Outra vez, também, li que o Jimmy Wisner teve a idéia de colocar os violinos em "Detalhes", porque de alguma forma isso "contribuía para que a canção não ficasse igual, repetitiva, o tempo todo"...

Falo isso só p'ra dizer que, por exemplo, Eduardo foi FUNDAMENTAL em cavalgada, como todo mundo sabe, e também em "Eu Te Amo tanto"... a música, embora seja de total responsabilidade de RC, não teria o mesmo brilho sem sua roupagem. Ela é linda por todo o seu contexto, e pelo canto do Bob. Mas foi o Eduardo que fê-la se tornar "ainda mais..." (naquele disco de 1998).

Citei 4 das principais canções de Roberto, e em todas elas vejo que o arranjo foi-lhes fundamental. Nisso que eu vejo a importância de um maestro.

É por aí? Se puder, fale sobre isso, maestro!

Abração!

PS: "Costumes" seria um achado em seu disco.

Pilatti disse...

Eduardo,

Desculpe: o arrajo da "Eu Te Amo tanto", no cd de 98, é seu mesmo? Não sei se viajei agora...

Vinícius disse...

Marcel, é sim, bicho. Arranjo e regência do Eduardo.

Abraços!

Pilatti disse...

Valeu, Vina. Achei que de repente fosse do Roberto mesmo...

Mas lanço outros exemplos da importância dos arranjos: O que teria sido de "Nossa Senhora" sem o arranjo do Tutuca?

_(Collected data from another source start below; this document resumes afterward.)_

Lemma owning_remove u r F K tk old uid target expected metadata prepared_before t (s : session T E) :
  let tr := transport s in
  let allowed := old_or_removed old tr uid target metadata in
  safe u allowed F K ->
  (K !! (STAGE ++ tk) = None /\ K !! (PAIR ++ tk) = None /\ K !! (ACTIVE ++ tk ++ TMP) = None /\
   K !! (RECOVERY ++ tk) = None) -> marker_text (PAIR ++ tk) ->
  process u (files s) -> Forall (stop_safe u allowed) (history (files s)) -> sent s = [] ->
  fresh u r F K tk t (fs (files s)) ->
  exists x s', owning (remove_body uid target (Some (expected, metadata)) prepared_before) t s = (x, s') /\
  tracks tr s' /\ Forall (stop_safe u allowed) (history (files s')) /\
  removal_log u tk uid target metadata (fs (files s)) (sent s') /\
  forall a, x = Ok a -> fst (live_before uid prepared_before s) = Ok (fst a) /\
    target ∈ identifier <$> fst a /\ verify_pre_mutation_set (E := E) (fst a) expected = Ok () /\
    exists pre e es usr mst, sent s' = pre ++ e :: es /\ Forall (fun e => at_files e = fs (files s)) pre /\
    removal_sent u tk target metadata e /\ backup_shape u tk uid (Some metadata) es /\
    user_answer es usr /\ master_answer es mst /\ snd a = mkBackup (len usr) (len mst) /\
    stop_safe u (fun o => o = Some (mkPair mst usr (Some metadata))) (fs (files s')).
Proof.
  intros tr allowed HS Hfree Hmk Hp Hh Hl Hf.
  assert (tracks tr s) as Ht by (split; rewrite Hl; [done|by intros i e]).
  pose proof (live_before_sends tr uid prepared_before s Ht Hl) as (Ht1 & Hfiles & Hpre).
  pose proof (remove_body_eq uid target expected metadata prepared_before s t) as Heq.
  destruct (live_before uid prepared_before s) as [x0 s1]. cbn [snd fst] in *.
  set (m := match x0 with
            | Ok before => remove_rest uid target expected metadata before
            | Err e => lift (Err (IdentityLifecycle.Preparation e))
            | Panic => lift Panic
            end : M (session T E * Transaction) (IdentityRemovalError E) _).
  assert (owning (remove_body uid target (Some (expected, metadata)) prepared_before) t s = owning m t s1) as ->.
  { unfold owning. rewrite Heq. unfold m. by destruct x0. }
  destruct (owning_run u r allowed tr m (fun l t s => l = sent s1 /\ fresh u r F K tk t s)
    (fun a l t s => x0 = Ok (fst a) /\ removal_done u r tk uid target expected metadata (sent s1) (fst a) a l t s)
    (removal_failed u r allowed tk uid target metadata (sent s1)) t s1)
    as (x & s' & Hx & _ & Ht' & Hh' & HQ).
  - unfold m. destruct x0 as [before|e|].
    + eapply srun_weaken; [apply (remove_rest_run u r allowed F K HS tk Hfree Hmk tr uid target expected metadata (sent s1) before)|done|].
      * intros e. apply admits_removed.
      * intros [a|e|] l t1 s2 HQ; cbn in *; [|done|done]. pose proof HQ as (-> & _). done.
    + apply srun_lift. intros l t1 s2 [-> Hfr]. split; [by eapply fresh_droppable|by left].
    + apply srun_lift. intros l t1 s2 [-> Hfr]. split; [by eapply fresh_droppable|by left].
  - by intros l t1 s2 [Hd _].
  - intros a l t1 s2 Htl (_ & _ & _ & _ & e & es & usr & mst & -> & He & Hsh & Hu & Hm & _ & Hpr).
    exists (mkPair mst usr (Some metadata)). split; [|done]. eapply (admits_removed u tk old tr uid target metadata (sent s1) e He); [|done..].
    by rewrite <- app_assoc.
  - by rewrite Hfiles.
  - done.
  - by rewrite Hfiles.
  - by rewrite Hfiles.
  - exists x, s'. split; [done|]. split; [done|]. split; [done|]. destruct x as [a|e|].
    + destruct HQ as (t1 & s2 & (-> & Ha & Htg & Hv & e & es & usr & mst & Hs & He & Hsh & Hu & Hm & Hb & Hpr) & Hfin).
      split.
      { exists (sent s1). split; [done|]. right. exists e, es, []. by rewrite app_nil_r. }
      intros a' [= <-]. split; [done|]. split; [done|]. split; [done|].
      exists (sent s1), e, es, usr, mst. split_and!; try done. apply Hfin; [done|].
      eapply (admits_removed u tk old tr uid target metadata (sent s1) e He); [|done..].
      rewrite <- app_assoc. cbn [app]. rewrite <- Hs. apply Ht'.
    + split; [|done]. destruct HQ as (t1 & s2 & _ & [Hs|(e' & es & Hs & He & Hsh)]); exists (sent s1); split; [done|by left|done|right].
      exists e', es, []. by rewrite app_nil_r.
    + split; [|done]. destruct HQ as (t1 & s2 & _ & [Hs|(e' & es & Hs & He & Hsh)]); exists (sent s1); split; [done|by left|done|right].
      exists e', es, []. by rewrite app_nil_r.
Qed.

(** A removal: up to the promotion, then the live set is read and compared. *)
Lemma remove_inner_run u r F K tk old uid target expected metadata prepared_before t (s : session T E) :
  let tr := transport s in
  let allowed := old_or_removed old tr uid target metadata in
  safe u allowed F K ->
  (K !! (STAGE ++ tk) = None /\ K !! (PAIR ++ tk) = None /\ K !! (ACTIVE ++ tk ++ TMP) = None /\
   K !! (RECOVERY ++ tk) = None) -> marker_text (PAIR ++ tk) ->
  process u (files s) -> Forall (stop_safe u allowed) (history (files s)) -> sent s = [] ->
  fresh u r F K tk t (fs (files s)) ->
  exists x s', remove_identity_inner t uid target (Some (expected, metadata)) prepared_before s = (x, s') /\
  Forall (stop_safe u allowed) (history (files s')) /\
  removal_log u tk uid target metadata (fs (files s)) (sent s') /\
  forall b, x = Ok b -> exists before after s1 usr mst,
    fst (live_before uid prepared_before s) = Ok before /\
    UserWorkflow.list_user_identities uid s1 = (Ok after, s') /\
    target ∈ identifier <$> before /\ verify_pre_mutation_set (E := E) before expected = Ok () /\
    after ≡ₚ others target before /\ b = mkBackup (len usr) (len mst) /\
    stop_safe u (fun o => o = Some (mkPair mst usr (Some metadata))) (fs (files s')).
Proof.
  intros tr allowed HS Hfree Hmk Hp Hh Hl Hf.
  destruct (owning_remove u r F K tk old uid target expected metadata prepared_before t s HS Hfree Hmk Hp Hh Hl Hf)
    as (x & s1 & Hx & Ht1 & Hh1 & Hlog & Hok).
  unfold remove_identity_inner. unfold bind at 1. rewrite Hx.
  destruct x as [a|e|]; [|by exists (Err e), s1|by exists Panic, s1].
  destruct (Hok a eq_refl) as (Hbef & Htg & Hv & pre & e & es & usr & mst & Hs1 & Hpre & He & Hsh & Hu & Hm & Hb & Hsel).
  destruct (sends_list tr uid s1) as (_ & Hfiles & es' & Hsent & _).
  unfold bind, mapM_err, lift, ret. destruct (UserWorkflow.list_user_identities uid s1) as [y s'] eqn:Hy. cbn [snd] in *.
  assert (removal_log u tk uid target metadata (fs (files s)) (sent s')) as Hlog'.
  { exists pre. split; [done|]. right. exists e, es, es'. rewrite Hsent, Hs1, <- app_assoc. cbn [app]. done. }
  assert (Forall (stop_safe u allowed) (history (files s'))) as Hh' by (by rewrite Hfiles).
  destruct y as [after|e'|]; cbn [map_err]; [|by eexists _, s'..].
  destruct (verify_identity_delta (fst a) after target) as [[]|e'|] eqn:Hd; [|by eexists _, s'..].
  exists (Ok (snd a)), s'. split_and!; [done..|]. intros b [= <-].
  exists (fst a), after, s1, usr, mst. apply verify_delta_iff in Hd. rewrite Hfiles. by split_and!.
Qed.

(** A refusal: the transaction is dropped. *)
Lemma refused_run u r F K tk (allowed : option CatacombPair -> Prop) :
  safe u allowed F K ->
  (K !! (STAGE ++ tk) = None /\ K !! (PAIR ++ tk) = None /\ K !! (ACTIVE ++ tk ++ TMP) = None /\
   K !! (RECOVERY ++ tk) = None) ->
  forall t (s : session T E) (x : res (StandardIdentityDeletionError E) CatacombBackup),
  process u (files s) -> Forall (stop_safe u allowed) (history (files s)) -> fresh u r F K tk t (fs (files s)) ->
  is_ok x = false -> exists s', owning (lift x) t s = (x, s') /\
  Forall (stop_safe u allowed) (history (files s')) /\ sent s' = sent s.
Proof.
  intros HS Hfree t s x Hp Hh Hf Hx.
  destruct (fresh_droppable u r allowed F K HS tk Hfree t _ Hf) as (F1 & K1 & W & N & HS1 & Hk & Hty).
  destruct (run_drop u _ r F1 K1 (allows_safe u r allowed F1 K1 HS1) t W N (files s) Hty Hp Hh Hk) as (_ & Hh' & _).
  eexists. by split_and!.
Qed.

(** What a deletion may select: the next manifest is that of the catalogue. *)
Definition deletion_allowed (old : option CatacombPair) (tr : T) (uid : Z) (catalog : Catalog.Catalog)
    (target : StandardProtocol.IdentityId) (o : option CatacombPair) : Prop :=
  o = old \/ exists metadata, next_manifest (E := E) catalog target = Ok metadata /\
  old_or_removed old tr uid (StandardProtocol.id_bytes target) metadata o.

(** What holds when a deletion has succeeded. *)
Definition deleted (u : Z) (uid : Z) (prepared_before : option (list Identity)) (catalog : Catalog.Catalog)
    (target : StandardProtocol.IdentityId) (s s' : session T E) (b : CatacombBackup) : Prop :=
  exists next manifest before after s1 usr mst,
  Catalog.remove_labeled catalog target = (Ok (), next) /\ Catalog.encode_next_manifest next = Ok manifest /\
  Metadata.decode manifest = Ok (Metadata.mkMetadata (Catalog.c_owner next) (Catalog.c_identities next)) /\
  fst (live_before uid prepared_before s) = Ok before /\ identifier <$> before ≡ₚ expected_before catalog /\
  UserWorkflow.list_user_identities uid s1 = (Ok after, s') /\
  after ≡ₚ others (StandardProtocol.id_bytes target) before /\ identifier <$> after ≡ₚ expected_before next /\
  b = mkBackup (len usr) (len mst) /\
  stop_safe u (fun o => o = Some (mkPair mst usr (Some manifest))) (fs (files s')).

Lemma next_manifest_Ok catalog target metadata :
  Catalog.catalog_wf catalog -> next_manifest (E := E) catalog target = Ok metadata ->
  exists next, Catalog.remove_labeled catalog target = (Ok (), next) /\ Catalog.catalog_wf next /\
  Catalog.encode_next_manifest next = Ok metadata /\
  Metadata.decode metadata = Ok (Metadata.mkMetadata (Catalog.c_owner next) (Catalog.c_identities next)).
Proof.
  intros Hwf. unfold next_manifest. destruct (Catalog.remove_labeled catalog target) as [x next] eqn:Hr.
  destruct x as [[]|e|]; cbn [map_err]; [|done..].
  destruct (expected_removed catalog target next Hwf Hr) as [Hwf' _].
  pose proof (Catalog.encode_next_manifest_wf next Hwf') as Henc. rewrite Henc. intros [= <-].
  exists next. split_and!; [done|done|done|]. apply Metadata.decode_complete; [by apply Catalog.manifest_bytes_ok|done].
Qed.

(** C12. A labelled identity is deleted exactly. Over any transport, from a store at rest
    in a durable directory and a catalogue without duplicates, with any calls failing: the command that removes the
    target is sent only when the manifest without it is durable in a reserved generation,
    and the exports that follow are durable in order; every state of the files selects the
    old generation or the one exported after the removal, with that manifest; and success
    means that the live set before was the catalogue's, that after it is the same set
    without the target, and that the selected manifest describes it. *)
Theorem labeled_deletion_exact u old (uid : Z) prepared_before catalog target w0 t (s : session T E) :
  let tk := fst (artifact_token w0) in
  process u w0 -> history w0 = [] -> settled u old (fs w0) -> resolve (fs w0) [PAIR ++ tk] = Err NotFound ->
  begin_transaction w0 = (Ok t, files s) -> sent s = [] -> Catalog.catalog_wf catalog ->
  exists x s', delete_with t uid prepared_before catalog target s = (x, s') /\
  Forall (stop_safe u (deletion_allowed old (transport s) uid catalog target)) (history (files s')) /\
  (sent s' = [] \/ exists metadata, next_manifest (E := E) catalog target = Ok metadata /\
     removal_log u tk uid (StandardProtocol.id_bytes target) metadata (fs (files s)) (sent s')) /\
  forall b, x = Ok b -> deleted u uid prepared_before catalog target s s' b.
Proof.
  intros tk Hp Hh Hset Hres Hbeg Hl Hwf.
  unfold delete_with. destruct (next_manifest (E := E) catalog target) as [metadata|e|] eqn:Hn.
  - destruct (begin_fresh u (old_or_removed old (transport s) uid (StandardProtocol.id_bytes target) metadata) old w0 Hp Hh Hset Hres)
      as (r & F & K & x & w' & HS & Hfree & Hmk & Hx & Hp' & Hh' & HQ); [by left|]. rewrite Hbeg in Hx. injection Hx as <- <-.
    destruct (remove_inner_run u r F K tk old uid (StandardProtocol.id_bytes target) (expected_before catalog) metadata
      prepared_before t s HS Hfree Hmk Hp' Hh' Hl HQ) as (x & s' & Hx & Hh2 & Hlog & Hok).
    unfold mapM_err. rewrite Hx. eexists _, s'. split; [reflexivity|]. split_and!.
    + eapply Forall_impl; [exact Hh2|]. intros f Hf f' Hst. destruct (Hf f' Hst) as (o & Ho & ?). exists o.
      split; [|done]. right. exists metadata. by split.
    + right. exists metadata. by split.
    + intros b Hb. destruct x as [b'|e|]; [|done..]. injection Hb as ->.
      destruct (Hok b eq_refl) as (before & after & s1 & usr & mst & Hbef & Hlist & Htg & Hv & Hafter & Hb & Hsel).
      destruct (next_manifest_Ok catalog target metadata Hwf Hn) as (next & Hrem & Hwf' & Henc & Hdec).
      apply verify_before_iff in Hv; [|by apply expected_nodup].
      exists next, metadata, before, after, s1, usr, mst. split_and!; try done.
      destruct (expected_removed catalog target next Hwf Hrem) as [_ <-].
      rewrite Hafter, identifiers_others. by apply filter_perm.
  - destruct (begin_fresh u (deletion_allowed old (transport s) uid catalog target) old w0 Hp Hh Hset Hres)
      as (r & F & K & x & w' & HS & Hfree & Hmk & Hx & Hp' & Hh' & HQ); [by left|]. rewrite Hbeg in Hx. injection Hx as <- <-.
    destruct (refused_run u r F K tk _ HS Hfree t s (Err e) Hp' Hh' HQ) as (s' & Hx & Hh2 & Hs2); [done|].
    exists (Err e), s'. rewrite Hs2, Hl. split_and!; [done|done|by left|done].
  - destruct (begin_fresh u (deletion_allowed old (transport s) uid catalog target) old w0 Hp Hh Hset Hres)
      as (r & F & K & x & w' & HS & Hfree & Hmk & Hx & Hp' & Hh' & HQ); [by left|]. rewrite Hbeg in Hx. injection Hx as <- <-.
    destruct (refused_run u r F K tk _ HS Hfree t s Panic Hp' Hh' HQ) as (s' & Hx & Hh2 & Hs2); [done|].
    exists Panic, s'. rewrite Hs2, Hl. split_and!; [done|done|by left|done].
Qed.
End Deletion.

É fundamental! A música não teria nem um quinto da beleza que tem, e é muita - mesmo não sendo católico, reconheço isso..

E querem exemplo melhor que esse? O que seria dos Beatles sem George Martin?...

abraços

Cynthia Coimbra disse...

Querido Maestro,não sou técnica no assunto mas gostaria de saber se estou correta no pouco conhecimento que tenho.O papel do maestro, é dar uniformidade a varios instrumentos ou vozes para que todas sigam o tempo e o andamento de uma partitura.O arranjo seria a adaptação de uma composição (que foi feita pelo autor, por exemplo somente com um violão)a vozes e/ou a instrumentos.E a batuta foi criada por um alemão ou inglês(não lembro)para marcar o andamento em substituição as batidas que eram dadas no chão e que muitas vezes atrapalhavam o andamento da música.
Peço desculpas se escrevi besteira, porém aprendi que a única forma de acertar é não ter medo de errar.
Beijo.

Anônimo disse...

Cynthia, voce está certa.
Quanto a batuta, o regente a usa como um prolongamento da própria mão tornando os movimentos mas precisos.